Summary: Our previous analysis demonstrated that the Trump Administration's major tax proposals would require expiration if combined with the FY2025 House budget reconciliation. This brief considers several options to make the business tax extenders portion permanent using a combination of different horizons for spending cuts and individual tax extenders.

Key Points

  • Contrary to simpler models---which do not incorporate the impact of federal debt on GDP, wages and interest rates---making the TCJA business tax “extenders” permanent does not promote economic growth more than making these tax cuts temporary, even when measured in the long run, unless the TCJA business tax “extenders” are funded.

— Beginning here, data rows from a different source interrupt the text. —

(** * cassandra_connector: connection manager and secure-bundle resolution

    A shallow embedding of [cassandra_connector/CassandraConnector.py]:
    the Python string primitives the module relies on, a store of
    dictionaries and connector objects (so that aliasing between a
    caller's configuration and the connector is visible), the external
    collaborators (driver, HTTP, clock, filesystem) as an interface, and
    the two classes [CassandraConnectionsManager] and [CassandraConnector]
    written in an exception-and-state monad. *)

From Stdlib Require Import ZArith Ascii.
From stdpp Require Import base gmap strings list fin_maps.

Local Open Scope Z_scope.

(** ** Python string primitives *)

Module PyStr.

Fixpoint startswith (pre s : string) : bool :=
  match pre, s with
  | EmptyString, _ => true
  | String _ _, EmptyString => false
  | String a pre', String b s' => Ascii.eqb a b && startswith pre' s'
  end.

(** [sub in s] *)
Fixpoint contains (sub s : string) : bool :=
  startswith sub s
  || match s with
     | EmptyString => false
     | String _ s' => contains sub s'
     end.

Fixpoint contains_char (c : ascii) (s : string) : bool :=
  match s with
  | EmptyString => false
  | String a s' => Ascii.eqb a c || contains_char c s'
  end.

(** [s.split(sep)] for a non-empty [sep]: the pieces between the
    non-overlapping occurrences of [sep], found left to right.  [skip]
    counts the characters of a matched separator still to be dropped. *)
Fixpoint split_go (sep : string) (skip : nat) (s : string) : list string :=
  match s with
  | EmptyString => [EmptyString]
  | String c s' =>
      match skip with
      | S k => split_go sep k s'
      | O =>
          if startswith sep s
          then EmptyString :: split_go sep (String.length sep - 1) s'
          else match split_go sep 0 s' with
               | h :: t => String c h :: t
               | [] => [String c EmptyString]
               end
      end
  end.

Definition split (sep s : string) : list string := split_go sep 0 s.

(** [sep.join(l)] *)
Fixpoint join (sep : string) (l : list string) : string :=
  match l with
  | [] => EmptyString
  | [x] => x
  | x :: rest => x +:+ sep +:+ join sep rest
  end.

(** [s.replace(old, new)] for a non-empty [old]. *)
Definition replace (old new s : string) : string := join new (split old s).

(** [s.rsplit(c, 1)] followed by unpacking into two names: [None] stands
    for the [ValueError] of unpacking a one-element list. *)
Fixpoint rsplit1 (c : ascii) (s : string) : option (string * string) :=
  match s with
  | EmptyString => None
  | String a s' =>
      match rsplit1 c s' with
      | Some (m, k) => Some (String a m, k)
      | None => if Ascii.eqb a c then Some (EmptyString, s') else None
      end
  end.

Fixpoint endswith_char (c : ascii) (s : string) : bool :=
  match s with
  | EmptyString => false
  | String a EmptyString => Ascii.eqb a c
  | String _ s' => endswith_char c s'
  end.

  • However, permanent TCJA business tax “extenders” could dominate if they were financed using more efficient offsetting tax increases or enough spending cuts. This brief considers a combination of options, including sunsetting the individual tax “extenders” in 5 or 8 years while making spending cuts permanent. Even so, even more financing is needed for permanent TCJA business tax extenders to dominate temporary ones.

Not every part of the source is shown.